[Collected data]
Lemma amount_elem_le cs c :
  Forall (λ c, 0 <= Amount c) cs → c ∈ cs → Amount c <= amount cs (Denom c).
Proof.
  induction 1 as [|c0 cs Hc Hcs IH]; cbn; [by intros ?%not_elem_of_nil|].
  rewrite elem_of_cons. intros [->|Hin].
  - rewrite decide_True by done. pose proof (amount_nonneg cs (Denom c0) Hcs). lia.
  - specialize (IH Hin). case_decide; lia.
Qed.

Lemma denoms_sorted_nodup cs : denoms_sorted cs → NoDup (map Denom cs).
Proof.
  unfold denoms_sorted. induction (map Denom cs) as [|d ds IH]; intros Hs; [constructor|].
  apply StronglySorted_cons in Hs as [Hall Hs]. constructor; [|auto].
  intros Hin. rewrite Forall_forall in Hall. by apply (slt_irrefl d), Hall.
Qed.

Lemma valid_coins_nonneg cs : valid_coins cs → Forall (λ c, 0 <= Amount c) cs.
Proof. intros [H _]. eapply Forall_impl; [exact H|]. intros ? [_ ?]. cbn. lia. Qed.
Lemma valid_coins_no_zeros cs : valid_coins cs → no_zeros cs.
Proof. intros [H _]. eapply Forall_impl; [exact H|]. intros ? [_ ?]. cbn. lia. Qed.
Lemma valid_coins_amount_nonneg cs d : valid_coins cs → 0 <= amount cs d.
Proof. intros. by apply amount_nonneg, valid_coins_nonneg. Qed.
Lemma valid_coins_cons c cs :
  valid_coins (c :: cs) ↔ valid_coin c ∧ Forall (slt (Denom c)) (map Denom cs) ∧ valid_coins cs.
Proof.
  unfold valid_coins, denoms_sorted. cbn. rewrite Forall_cons, StronglySorted_cons. naive_solver.
Qed.
Lemma valid_coins_nil : valid_coins [].
Proof. split; constructor. Qed.
Lemma DecCoins_Add_good a b :
  good_dec_coins a → good_dec_coins b → (∀ d, dec_range (amount a d + amount b d)) →
  ∃ r, DecCoins_Add a b = Ok r ∧ good_dec_coins r ∧ ∀ d, amount r d = amount a d + amount b d.
Proof.
  intros [Ha _] [Hb _] Hr.
  destruct (dec_safeAdd_total a b (proj2 Ha) (proj2 Hb) Hr) as [r H].
  destruct (dec_safeAdd_Ok a b r (proj2 Ha) (proj2 Hb) H) as [Hc Hm].
  exists r. split; [exact H|]. split; [split|done].
  - apply canonical_valid; [done| |]; intros d; rewrite Hm.
    + pose proof (valid_coins_amount_nonneg a d Ha). pose proof (valid_coins_amount_nonneg b d Hb). lia.
    + intros Hne. destruct (decide (amount a d = 0)) as [Hz|Hz].
      * apply (valid_denom_of_amount b); [apply Hb|lia].
      * by apply (valid_denom_of_amount a); [apply Ha|].
  - apply dec_canonical_ranged; [done|]. intros d. by rewrite Hm.
Qed.

(** *** Scaling *)

Section Scale.
Context (op : Z → outcome Z) (g : Z → Z).
Hypothesis op_g : ∀ a, op a = in_valid_range (g a).
Hypothesis g_nonneg : ∀ a, 0 <= a → 0 <= g a.

Lemma scale_step_good res c :
  good_dec_coins res → valid_coin c → amount res (Denom c) = 0 → dec_range (g (Amount c)) →
  ∃ r, scale_step op res c = Ok r ∧ good_dec_coins r ∧
       ∀ d, amount r d = amount res d + amount (map_amounts g [c]) d.
Proof.
  intros Hres [Hd Hp] Hz Hr. unfold scale_step. rewrite op_g.
  rewrite (proj2 (in_valid_range_Ok _ _) (conj eq_refl Hr)). cbn -[amount map_amounts].
  rewrite DecCoin_IsZero_eqb. cbn [Amount]. destruct (Z.eqb_spec (g (Amount c)) 0) as [E|E]; cbn [negb].
  - exists res. split; [done|]. split; [done|]. intros d. cbn. rewrite E. case_decide; lia.
  - assert (0 < g (Amount c)) as Hg by (pose proof (g_nonneg (Amount c)); lia).
    destruct (DecCoins_Add_good res [mkDecCoin (Denom c) (g (Amount c))]) as (r & Hadd & Hgood & Hm);
      [done|by apply good_dec_coins_single| |by exists r].
    intros d. cbn. case_decide as Hdd; [subst d|].
    + rewrite Hz. by rewrite Z.add_0_l, Z.add_0_r.
    + rewrite Z.add_0_r. destruct Hres as [Hv Hrr]. destruct (decide (d ∈ map Denom res)) as [Hin|Hni].
      * apply list_elem_of_fmap in Hin as (c' & -> & Hc').
        rewrite amount_elem by (done || apply denoms_sorted_nodup, Hv).
        unfold dec_ranged in Hrr. rewrite Forall_forall in Hrr. by apply Hrr.
      * rewrite amount_not_in by done. apply dec_range_0.
Qed.

Lemma scale_fold_good cs : ∀ res,
  good_dec_coins res → Forall valid_coin cs → NoDup (map Denom cs) →
  (∀ c, c ∈ cs → amount res (Denom c) = 0 ∧ dec_range (g (Amount c))) →
  ∃ r, foldM (scale_step op) res cs = Ok r ∧ good_dec_coins r ∧
       ∀ d, amount r d = amount res d + amount (map_amounts g cs) d.
Proof.
  induction cs as [|c cs IH]; intros res Hres Hv Hn Hc.
  { exists res. split; [done|]. split; [done|]. intros d. cbn. lia. }
  apply Forall_cons in Hv as [Hvc Hv]. cbn in Hn. apply NoDup_cons in Hn as [Hni Hn].
  destruct (Hc c ltac:(left)) as [Hz Hr].
  destruct (scale_step_good res c Hres Hvc Hz Hr) as (res' & Hs & Hres' & Hm').
  destruct (IH res' Hres' Hv Hn) as (r & Hf & Hr' & Hm).
  { intros c' Hc'. destruct (Hc c' ltac:(by right)) as [Hz' Hrc']. split; [|done].
    rewrite Hm', Hz'. cbn. rewrite decide_False; [done|].
    intros Heq. apply Hni. rewrite Heq. by apply list_elem_of_fmap_2. }
  exists r. cbn [foldM]. rewrite Hs. split; [exact Hf|]. split; [done|].
  intros d. change (map_amounts g (c :: cs)) with (map_amounts g [c] ++ map_amounts g cs).
  rewrite Hm, Hm', amount_app. lia.
Qed.
(* ===== verification/KeyCodec.v ===== *)
(** * Key codecs: collections/codec and collections/pair.go

    A collection stores an object under the bytes of its key.  A codec writes a
    key into a buffer and reads it back; the non-terminal variants are for the
    parts of a composite key that are not the last.  The interface [KeyCodec] is
    a class, its contract [KeyCodecLaws] says which keys are encoded to which
    bytes and that they are read back, and [OrderedKey] that the bytes sort like
    the keys.  Buffers are byte strings; an encoder returns the number of bytes
    written and the buffer. *)
From S2P Require Import Prelude Bytes.

Definition ErrEncoding : string := "collections: encoding error".

(** [KeyCodec] of codec.go, without the JSON and display methods. *)
Class KeyCodec (K : Type) := {
  Encode : string → K → outcome (nat * string);
  Decode : string → outcome (nat * K);
  Size : K → nat;
  EncodeNonTerminal : string → K → outcome (nat * string);
  DecodeNonTerminal : string → outcome (nat * K);
  SizeNonTerminal : K → nat
}.

(** ** Unsigned integers: uint.go *)

(** [binary.BigEndian.PutUintN(buffer, v)]; the buffer is indexed at its last byte first. *)
Definition PutUint (n : nat) (buffer : string) (v : Z) : outcome string :=
  if (String.length buffer <? n)%nat then Panic "index out of range" else Ok (copy_into buffer (be_put n v)).

Definition uint64Key_Encode (buffer : string) (key : Z) : outcome (nat * string) :=
  buffer ← PutUint 8 buffer key; Ok (8%nat, buffer).
Definition uint64Key_Decode (buffer : string) : outcome (nat * Z) :=
  if (String.length buffer <? 8)%nat then Err ErrEncoding else Ok (8%nat, be_get (str_take 8 buffer)).
Definition uint32Key_Encode (buffer : string) (key : Z) : outcome (nat * string) :=
  buffer ← PutUint 4 buffer key; Ok (4%nat, buffer).
Definition uint32Key_Decode (buffer : string) : outcome (nat * Z) :=
  if (String.length buffer <? 4)%nat then Err ErrEncoding else Ok (4%nat, be_get (str_take 4 buffer)).
Definition uint16Key_Encode (buffer : string) (key : Z) : outcome (nat * string) :=
  buffer ← PutUint 2 buffer key; Ok (2%nat, buffer).
Definition uint16Key_Decode (buffer : string) : outcome (nat * Z) :=
  if (String.length buffer <? 2)%nat then Err ErrEncoding else Ok (2%nat, be_get (str_take 2 buffer)).

(** A codec whose non-terminal form is the terminal one, of a fixed size. *)
Definition fixed_codec {K} (encode : string → K → outcome (nat * string)) (decode : string → outcome (nat * K))
    (size : nat) : KeyCodec K := {|
  Encode := encode; Decode := decode; Size _ := size;
  EncodeNonTerminal := encode; DecodeNonTerminal := decode; SizeNonTerminal _ := size
|}.
Definition Uint64Key : KeyCodec Z := fixed_codec uint64Key_Encode uint64Key_Decode 8.
Definition Uint32Key : KeyCodec Z := fixed_codec uint32Key_Encode uint32Key_Decode 4.
Definition Uint16Key : KeyCodec Z := fixed_codec uint16Key_Encode uint16Key_Decode 2.

(** ** Signed integers: int.go *)

(** [buffer[0] ^= 0x80] *)
Definition toggle_msb (buffer : string) : outcome string :=
  match buffer with
  | EmptyString => Panic "index out of range"
  | String c rest => Ok (String (byte (Z.lxor (code c) 0x80)) rest)
  end.
(** [(int64)(u)] and [(int32)(u)] *)
Definition to_signed (bits z : Z) : Z := if z <? 2 ^ (bits - 1) then z else z - 2 ^ bits.

Definition int64Key_Encode (buffer : string) (key : Z) : outcome (nat * string) :=
  buffer ← PutUint 8 buffer (key mod 2 ^ 64);
  buffer ← toggle_msb buffer;
  Ok (8%nat, buffer).
Definition int64Key_Decode (buffer : string) : outcome (nat * Z) :=
  if (String.length buffer <? 8)%nat then Err ErrEncoding
  else buffer ← toggle_msb (str_take 8 buffer); Ok (8%nat, to_signed 64 (be_get buffer)).
Definition int32Key_Encode (buffer : string) (key : Z) : outcome (nat * string) :=
  buffer ← PutUint 4 buffer (key mod 2 ^ 32);
  buffer ← toggle_msb buffer;
  Ok (4%nat, buffer).
Definition int32Key_Decode (buffer : string) : outcome (nat * Z) :=
  if (String.length buffer <? 4)%nat then Err ErrEncoding
  else buffer ← toggle_msb (str_take 4 buffer); Ok (4%nat, to_signed 32 (be_get buffer)).
Definition Int64Key : KeyCodec Z := fixed_codec int64Key_Encode int64Key_Decode 8.
Definition Int32Key : KeyCodec Z := fixed_codec int32Key_Encode int32Key_Decode 4.

(** ** Booleans: bool.go *)

Definition boolKey_Encode (buffer : string) (key : bool) : outcome (nat * string) :=
  match buffer with
  | EmptyString => Panic "index out of range"
  | String _ rest => Ok (1%nat, String (byte (if key then 1 else 0)) rest)
  end.
Definition boolKey_Decode (buffer : string) : outcome (nat * bool) :=
  match buffer with
  | EmptyString => Err ErrEncoding
  | String c _ =>
      if code c =? 0 then Ok (1%nat, false) else if code c =? 1 then Ok (1%nat, true) else Err ErrEncoding
  end.
Definition BoolKey : KeyCodec bool := fixed_codec boolKey_Encode boolKey_Decode 1.

(** ** Bytes: bytes.go *)

Definition MaxBytesKeyNonTerminalSize : nat := 255.
Definition bytesKey_Encode (buffer key : string) : outcome (nat * string) :=
  Ok (String.length buffer `min` String.length key, copy_into buffer key)%nat.
Definition bytesKey_Decode (buffer : string) : outcome (nat * string) := Ok (String.length buffer, buffer).
Definition bytesKey_EncodeNonTerminal (buffer key : string) : outcome (nat * string) :=
  if (MaxBytesKeyNonTerminalSize <? String.length key)%nat then Err ErrEncoding
  else match buffer with
       | EmptyString => Panic "index out of range"
       | String _ rest =>
           Ok ((String.length rest `min` String.length key + 1)%nat,
               String (byte (Z.of_nat (String.length key))) (copy_into rest key))
       end.
Definition bytesKey_DecodeNonTerminal (buffer : string) : outcome (nat * string) :=
  match buffer with
  | EmptyString => Err ErrEncoding
  | String c rest =>
      let keyLength := Z.to_nat (code c) in
      if (String.length rest <? keyLength)%nat then Err ErrEncoding
      else Ok ((1 + keyLength)%nat, str_take keyLength rest)
  end.
Definition BytesKey : KeyCodec string := {|
  Encode := bytesKey_Encode; Decode := bytesKey_Decode; Size key := String.length key;
  EncodeNonTerminal := bytesKey_EncodeNonTerminal; DecodeNonTerminal := bytesKey_DecodeNonTerminal;
  SizeNonTerminal key := (String.length key + 1)%nat
|}.
(* ===== verification/Collections.v ===== *)
(** * Indexed maps: collections/indexed_map.go, collections/indexes

    A keeper stores its objects in collections.  An [IndexedMap] is a primary
    map with a list of indexes, which it updates around each write.  The two
    kinds of index the modelled keepers use are here: [Unique] (one reference
    key per object, conflicts refused) for the accounts, and [ReversePair] (the
    pair key reversed) for the balances.  Key and value codecs are abstracted:
    a collection is a finite map. *)
From S2P Require Import Prelude.

Definition ErrConflict : string := "collections: conflict".
Definition ErrNotFound : string := "collections: not found".

(** ** A map with a unique index *)

Section Unique.
Context {K V R : Type} `{Countable K, Countable R}.
(** The reference key of an object. *)
Variable getRefKey : K → V → R.

Record UniqueMap := mkUniqueMap { um_map : gmap K V; um_refKeys : gmap R K }.

Definition Unique_unreference (pk : K) (value : V) : GoM UniqueMap unit :=
  modifyM (λ m, mkUniqueMap (um_map m) (delete (getRefKey pk value) (um_refKeys m))).
Definition Unique_Reference (pk : K) (newValue : V) : GoM UniqueMap unit :=
  oldValue ← readM (λ m, um_map m !! pk);
  _ ← match oldValue with
      | Some v => Unique_unreference pk v
      | None => mret tt
      end;
  let refKey := getRefKey pk newValue in
  has ← readM (λ m, bool_decide (is_Some (um_refKeys m !! refKey)));
  if has : bool then errM ErrConflict
  else modifyM (λ m, mkUniqueMap (um_map m) (<[refKey := pk]> (um_refKeys m))).
Definition Unique_Unreference (pk : K) : GoM UniqueMap unit :=
  value ← readM (λ m, um_map m !! pk);
  match value with
  | Some v => Unique_unreference pk v
  | None => errM ErrNotFound
  end.

Definition UniqueMap_Set (pk : K) (value : V) : GoM UniqueMap unit :=
  _ ← Unique_Reference pk value;
  modifyM (λ m, mkUniqueMap (<[pk := value]> (um_map m)) (um_refKeys m)).
Definition UniqueMap_Remove (pk : K) : GoM UniqueMap unit :=
  _ ← Unique_Unreference pk;
  modifyM (λ m, mkUniqueMap (delete pk (um_map m)) (um_refKeys m)).

(** The index holds exactly the reference keys of the stored objects. *)
Definition unique_index_ok (m : UniqueMap) : Prop :=
  ∀ r pk, um_refKeys m !! r = Some pk ↔ ∃ v, um_map m !! pk = Some v ∧ getRefKey pk v = r.

(** The index after the old reference of [pk] is gone. *)
Lemma unreferenced_index pk m :
  unique_index_ok m →
  let rk := match um_map m !! pk with
            | Some v => delete (getRefKey pk v) (um_refKeys m)
            | None => um_refKeys m
            end in
  ∀ r p, rk !! r = Some p ↔ p ≠ pk ∧ ∃ v, um_map m !! p = Some v ∧ getRefKey p v = r.
Proof.
  intros Hok rk r p. subst rk. destruct (um_map m !! pk) as [v|] eqn:Ev.
  - rewrite lookup_delete_Some, (Hok r p). split.
    + intros [Hne (v' & Hv' & Hr)]. split; [|by exists v']. intros ->.
      rewrite Ev in Hv'. by simplify_eq.
    + intros [Hne (v' & Hv' & Hr)]. split; [|by exists v']. intros Heq.
      assert (um_refKeys m !! r = Some p) as Hp by (apply Hok; by exists v').
      assert (um_refKeys m !! getRefKey pk v = Some pk) as Hpk by (apply Hok; by exists v).
      rewrite Heq, Hp in Hpk. by simplify_eq.
  - rewrite (Hok r p). split; [|by intros [_ ?]]. intros (v & Hv & Hr).
    split; [|by exists v]. intros ->. congruence.
Qed.

(** One equation for the whole write. *)
Lemma UniqueMap_Set_eq pk value m :
  let rk := match um_map m !! pk with
            | Some v => delete (getRefKey pk v) (um_refKeys m)
            | None => um_refKeys m
            end in
  UniqueMap_Set pk value m =
  if bool_decide (is_Some (rk !! getRefKey pk value)) then (Err ErrConflict, mkUniqueMap (um_map m) rk)
  else (Ok tt, mkUniqueMap (<[pk := value]> (um_map m)) (<[getRefKey pk value := pk]> rk)).
Proof.
  unfold UniqueMap_Set, Unique_Reference, Unique_unreference, mbind, GoM_bind. cbn.
  destruct m as [mm rk]. cbn. destruct (mm !! pk); cbn; by case_bool_decide.
Qed.

Lemma UniqueMap_Set_ok pk value m r m' :
  unique_index_ok m → UniqueMap_Set pk value m = (Ok r, m') →
  unique_index_ok m' ∧ um_map m' = <[pk := value]> (um_map m).
Proof.
  intros Hok Hs. pose proof (unreferenced_index pk m Hok) as I0. rewrite UniqueMap_Set_eq in Hs.
  cbn zeta in *. set (rk := match um_map m !! pk with Some _ => _ | None => _ end) in *.
  case_bool_decide as Hhas; simplify_eq. split; [|done].
  intros r p. cbn. rewrite lookup_insert_Some, (I0 r p). setoid_rewrite lookup_insert_Some. split.
  - intros [[<- <-]|[Hr [Hp (v & Hv & Hr')]]]; [exists value; naive_solver|exists v; naive_solver].
  - intros (v & [[<- <-]|[Hp Hv]] & Hr); [by left|]. right. split; [|naive_solver].
    intros Heq. apply Hhas. exists p. apply I0. split; [done|]. exists v. naive_solver.
Qed.

Lemma UniqueMap_Remove_ok pk m r m' :
  unique_index_ok m → UniqueMap_Remove pk m = (Ok r, m') →
  unique_index_ok m' ∧ um_map m' = delete pk (um_map m).
Proof.
  intros Hok Hs. pose proof (unreferenced_index pk m Hok) as I0.
  unfold UniqueMap_Remove, Unique_Unreference, Unique_unreference, mbind, GoM_bind, modifyM in Hs. cbn in Hs, I0.
  destruct (um_map m !! pk) as [v|] eqn:Ev; cbn in Hs; simplify_eq. split; [|done].
  intros r p. cbn. rewrite (I0 r p). setoid_rewrite lookup_delete_Some. naive_solver.
Qed.

(** A write is refused only when another object has the reference key. *)
Lemma UniqueMap_Set_conflict pk value m :
  unique_index_ok m →
  (∃ pk' v', pk' ≠ pk ∧ um_map m !! pk' = Some v' ∧ getRefKey pk' v' = getRefKey pk value) ↔
  fst (UniqueMap_Set pk value m) = Err ErrConflict.
Proof.
  intros Hok. pose proof (unreferenced_index pk m Hok) as I0. rewrite UniqueMap_Set_eq. cbn zeta in *.
  set (rk := match um_map m !! pk with Some _ => _ | None => _ end) in *.
  transitivity (is_Some (rk !! getRefKey pk value)); [|case_bool_decide; naive_solver].
  split.
  - intros (pk' & v' & Hne & Hv' & Hr). exists pk'. apply I0. naive_solver.
  - intros [p Hp]. apply I0 in Hp as [Hne (v' & Hv' & Hr)]. naive_solver.
Qed.
End Unique.
Arguments UniqueMap K V R {_ _ _ _}.

(** ** A map keyed by pairs with a reversed index *)

Section ReversePair.
Context {K1 K2 V : Type} `{Countable K1, Countable K2}.

Record ReversePairMap := mkReversePairMap {
  rp_map : gmap (K1 * K2) V;
  rp_refKeys : gset (K2 * K1);
}.

Definition ReversePair_Reference (pk : K1 * K2) (m : ReversePairMap) : ReversePairMap :=
  mkReversePairMap (rp_map m) ({[(pk.2, pk.1)]} ∪ rp_refKeys m).
Definition ReversePair_Unreference (pk : K1 * K2) (m : ReversePairMap) : ReversePairMap :=
  mkReversePairMap (rp_map m) (rp_refKeys m ∖ {[(pk.2, pk.1)]}).
Definition ReversePairMap_Set (pk : K1 * K2) (value : V) (m : ReversePairMap) : ReversePairMap :=
  let m := ReversePair_Reference pk m in mkReversePairMap (<[pk := value]> (rp_map m)) (rp_refKeys m).
Definition ReversePairMap_Remove (pk : K1 * K2) (m : ReversePairMap) : ReversePairMap :=
  let m := ReversePair_Unreference pk m in mkReversePairMap (delete pk (rp_map m)) (rp_refKeys m).

Definition reverse_index_ok (m : ReversePairMap) : Prop :=
  ∀ k1 k2, (k2, k1) ∈ rp_refKeys m ↔ is_Some (rp_map m !! (k1, k2)).

Lemma ReversePairMap_Set_ok pk v m :
  reverse_index_ok m → reverse_index_ok (ReversePairMap_Set pk v m).
Proof.
  intros Hok k1 k2. cbn. rewrite elem_of_union, elem_of_singleton, lookup_insert_is_Some, (Hok k1 k2).
  destruct pk as [p1 p2]. cbn. destruct (decide ((p1, p2) = (k1, k2))); naive_solver.
Qed.
Lemma ReversePairMap_Remove_ok pk m :
  reverse_index_ok m → reverse_index_ok (ReversePairMap_Remove pk m).
Proof.
  intros Hok k1 k2. cbn. rewrite elem_of_difference, elem_of_singleton, lookup_delete_is_Some, (Hok k1 k2).
  destruct pk as [p1 p2]. cbn. naive_solver.
Qed.
End ReversePair.
Arguments ReversePairMap K1 K2 V {_ _ _ _}.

- WORK TASK -
From the entries above, extract only the lines running from the one containing "m !! (k1, k2))." through the one containing "lookup_insert_is_Some, (Hok k1 k2).", inclusive.

- SOLVED EXERCISE -
  ∀ k1 k2, (k2, k1) ∈ rp_refKeys m ↔ is_Some (rp_map m !! (k1, k2)).

Lemma ReversePairMap_Set_ok pk v m :
  reverse_index_ok m → reverse_index_ok (ReversePairMap_Set pk v m).
Proof.
  intros Hok k1 k2. cbn. rewrite elem_of_union, elem_of_singleton, lookup_insert_is_Some, (Hok k1 k2).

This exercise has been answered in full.